* About this exercise *
Find the line with "destruct r as [[]|e]; [by rewrite E|]." in the records below. Copy it and every line after it, up to and including the line with "intros Hn HO".

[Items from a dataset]
=== Begin Enclosure ===
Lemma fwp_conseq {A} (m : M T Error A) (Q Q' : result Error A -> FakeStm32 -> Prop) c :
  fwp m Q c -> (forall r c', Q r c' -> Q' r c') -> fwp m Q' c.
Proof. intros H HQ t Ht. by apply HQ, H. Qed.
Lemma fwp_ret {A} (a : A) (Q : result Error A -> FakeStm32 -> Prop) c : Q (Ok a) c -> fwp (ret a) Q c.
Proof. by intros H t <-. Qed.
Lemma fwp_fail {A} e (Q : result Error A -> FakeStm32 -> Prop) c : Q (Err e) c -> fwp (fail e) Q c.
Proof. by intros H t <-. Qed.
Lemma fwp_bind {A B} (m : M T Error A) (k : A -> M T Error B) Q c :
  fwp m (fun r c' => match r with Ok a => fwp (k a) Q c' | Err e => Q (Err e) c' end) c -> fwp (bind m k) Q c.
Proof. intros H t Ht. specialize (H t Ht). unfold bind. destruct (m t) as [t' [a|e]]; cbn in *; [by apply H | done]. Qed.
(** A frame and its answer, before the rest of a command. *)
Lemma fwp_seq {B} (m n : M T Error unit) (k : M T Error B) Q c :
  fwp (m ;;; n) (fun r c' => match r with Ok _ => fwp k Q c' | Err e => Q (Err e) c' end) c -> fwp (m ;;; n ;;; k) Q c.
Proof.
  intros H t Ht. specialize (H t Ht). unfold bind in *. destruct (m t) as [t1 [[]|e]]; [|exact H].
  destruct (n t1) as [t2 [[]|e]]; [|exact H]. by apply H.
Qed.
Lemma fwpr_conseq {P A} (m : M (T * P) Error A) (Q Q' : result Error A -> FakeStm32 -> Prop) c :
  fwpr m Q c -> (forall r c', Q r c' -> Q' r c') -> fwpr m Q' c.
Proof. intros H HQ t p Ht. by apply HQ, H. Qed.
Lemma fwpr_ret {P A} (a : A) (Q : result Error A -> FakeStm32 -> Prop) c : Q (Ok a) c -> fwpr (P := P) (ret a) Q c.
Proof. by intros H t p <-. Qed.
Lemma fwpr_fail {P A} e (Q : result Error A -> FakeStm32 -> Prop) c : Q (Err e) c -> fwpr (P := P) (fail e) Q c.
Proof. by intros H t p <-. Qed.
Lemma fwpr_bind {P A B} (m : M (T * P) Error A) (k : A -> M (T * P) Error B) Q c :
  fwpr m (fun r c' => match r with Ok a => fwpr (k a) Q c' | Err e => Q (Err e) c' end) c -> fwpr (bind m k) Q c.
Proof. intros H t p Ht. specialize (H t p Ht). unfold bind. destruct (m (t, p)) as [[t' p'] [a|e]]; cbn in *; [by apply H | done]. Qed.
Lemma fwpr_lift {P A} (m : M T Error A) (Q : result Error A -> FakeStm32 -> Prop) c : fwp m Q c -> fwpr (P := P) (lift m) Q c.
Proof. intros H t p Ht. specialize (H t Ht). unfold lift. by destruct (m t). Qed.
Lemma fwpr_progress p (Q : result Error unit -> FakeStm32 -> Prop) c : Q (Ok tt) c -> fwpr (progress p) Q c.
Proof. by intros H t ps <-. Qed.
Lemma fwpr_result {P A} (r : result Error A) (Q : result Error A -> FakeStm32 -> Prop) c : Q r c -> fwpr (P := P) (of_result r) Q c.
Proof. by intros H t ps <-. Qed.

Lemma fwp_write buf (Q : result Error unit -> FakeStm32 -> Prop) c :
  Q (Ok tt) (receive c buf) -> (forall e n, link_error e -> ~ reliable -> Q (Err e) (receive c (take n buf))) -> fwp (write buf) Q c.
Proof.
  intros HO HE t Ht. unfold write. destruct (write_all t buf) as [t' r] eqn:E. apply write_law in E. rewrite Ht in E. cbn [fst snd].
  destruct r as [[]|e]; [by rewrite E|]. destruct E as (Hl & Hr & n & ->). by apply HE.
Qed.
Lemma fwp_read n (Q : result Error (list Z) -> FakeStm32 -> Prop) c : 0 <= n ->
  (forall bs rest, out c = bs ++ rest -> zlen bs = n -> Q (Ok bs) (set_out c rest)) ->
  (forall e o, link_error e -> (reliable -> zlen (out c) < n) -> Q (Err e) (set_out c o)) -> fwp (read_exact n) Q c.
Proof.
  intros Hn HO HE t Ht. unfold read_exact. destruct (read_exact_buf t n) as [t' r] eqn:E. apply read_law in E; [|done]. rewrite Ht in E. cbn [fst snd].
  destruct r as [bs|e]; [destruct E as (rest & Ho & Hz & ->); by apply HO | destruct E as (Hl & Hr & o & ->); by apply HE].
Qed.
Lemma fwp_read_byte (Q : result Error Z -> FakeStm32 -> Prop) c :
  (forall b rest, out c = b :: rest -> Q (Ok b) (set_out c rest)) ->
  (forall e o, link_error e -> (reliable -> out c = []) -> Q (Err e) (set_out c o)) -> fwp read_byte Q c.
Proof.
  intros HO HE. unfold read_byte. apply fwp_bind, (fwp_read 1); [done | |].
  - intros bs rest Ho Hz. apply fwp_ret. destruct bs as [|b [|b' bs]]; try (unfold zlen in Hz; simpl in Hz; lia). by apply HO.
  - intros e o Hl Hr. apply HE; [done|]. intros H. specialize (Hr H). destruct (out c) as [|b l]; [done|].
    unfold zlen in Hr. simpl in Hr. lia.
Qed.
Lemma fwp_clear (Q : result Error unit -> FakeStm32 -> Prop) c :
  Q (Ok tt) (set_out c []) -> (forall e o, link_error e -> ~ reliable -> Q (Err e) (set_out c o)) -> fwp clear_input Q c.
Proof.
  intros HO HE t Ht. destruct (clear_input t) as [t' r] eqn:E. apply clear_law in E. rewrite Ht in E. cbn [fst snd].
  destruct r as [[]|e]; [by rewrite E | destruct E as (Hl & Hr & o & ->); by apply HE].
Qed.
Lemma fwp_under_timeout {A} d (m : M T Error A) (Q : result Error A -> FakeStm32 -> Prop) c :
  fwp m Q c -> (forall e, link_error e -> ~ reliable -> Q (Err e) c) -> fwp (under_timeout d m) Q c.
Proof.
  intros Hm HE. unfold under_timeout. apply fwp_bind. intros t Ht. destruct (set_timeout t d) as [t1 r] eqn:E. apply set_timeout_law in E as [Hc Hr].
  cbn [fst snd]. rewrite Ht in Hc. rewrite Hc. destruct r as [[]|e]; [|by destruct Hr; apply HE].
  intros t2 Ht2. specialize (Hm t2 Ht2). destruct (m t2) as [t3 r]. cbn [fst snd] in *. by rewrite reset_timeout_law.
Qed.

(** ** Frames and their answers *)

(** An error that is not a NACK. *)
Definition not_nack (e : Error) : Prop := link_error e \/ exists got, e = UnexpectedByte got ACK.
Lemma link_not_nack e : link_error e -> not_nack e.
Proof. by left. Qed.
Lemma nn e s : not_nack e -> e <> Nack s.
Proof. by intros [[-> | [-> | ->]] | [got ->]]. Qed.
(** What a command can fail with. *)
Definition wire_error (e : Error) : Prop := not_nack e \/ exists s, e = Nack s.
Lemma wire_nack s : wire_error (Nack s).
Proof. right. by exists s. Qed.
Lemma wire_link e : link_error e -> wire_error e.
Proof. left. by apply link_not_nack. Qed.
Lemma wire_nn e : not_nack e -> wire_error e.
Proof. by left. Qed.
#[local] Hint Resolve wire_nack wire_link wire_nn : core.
=== End Enclosure ===
* Written solution *
  destruct r as [[]|e]; [by rewrite E|]. destruct E as (Hl & Hr & n & ->). by apply HE.
Qed.
Lemma fwp_read n (Q : result Error (list Z) -> FakeStm32 -> Prop) c : 0 <= n ->
  (forall bs rest, out c = bs ++ rest -> zlen bs = n -> Q (Ok bs) (set_out c rest)) ->
  (forall e o, link_error e -> (reliable -> zlen (out c) < n) -> Q (Err e) (set_out c o)) -> fwp (read_exact n) Q c.
Proof.
  intros Hn HO HE t Ht. unfold read_exact. destruct (read_exact_buf t n) as [t' r] eqn:E. apply read_law in E; [|done]. rewrite Ht in E. cbn [fst snd].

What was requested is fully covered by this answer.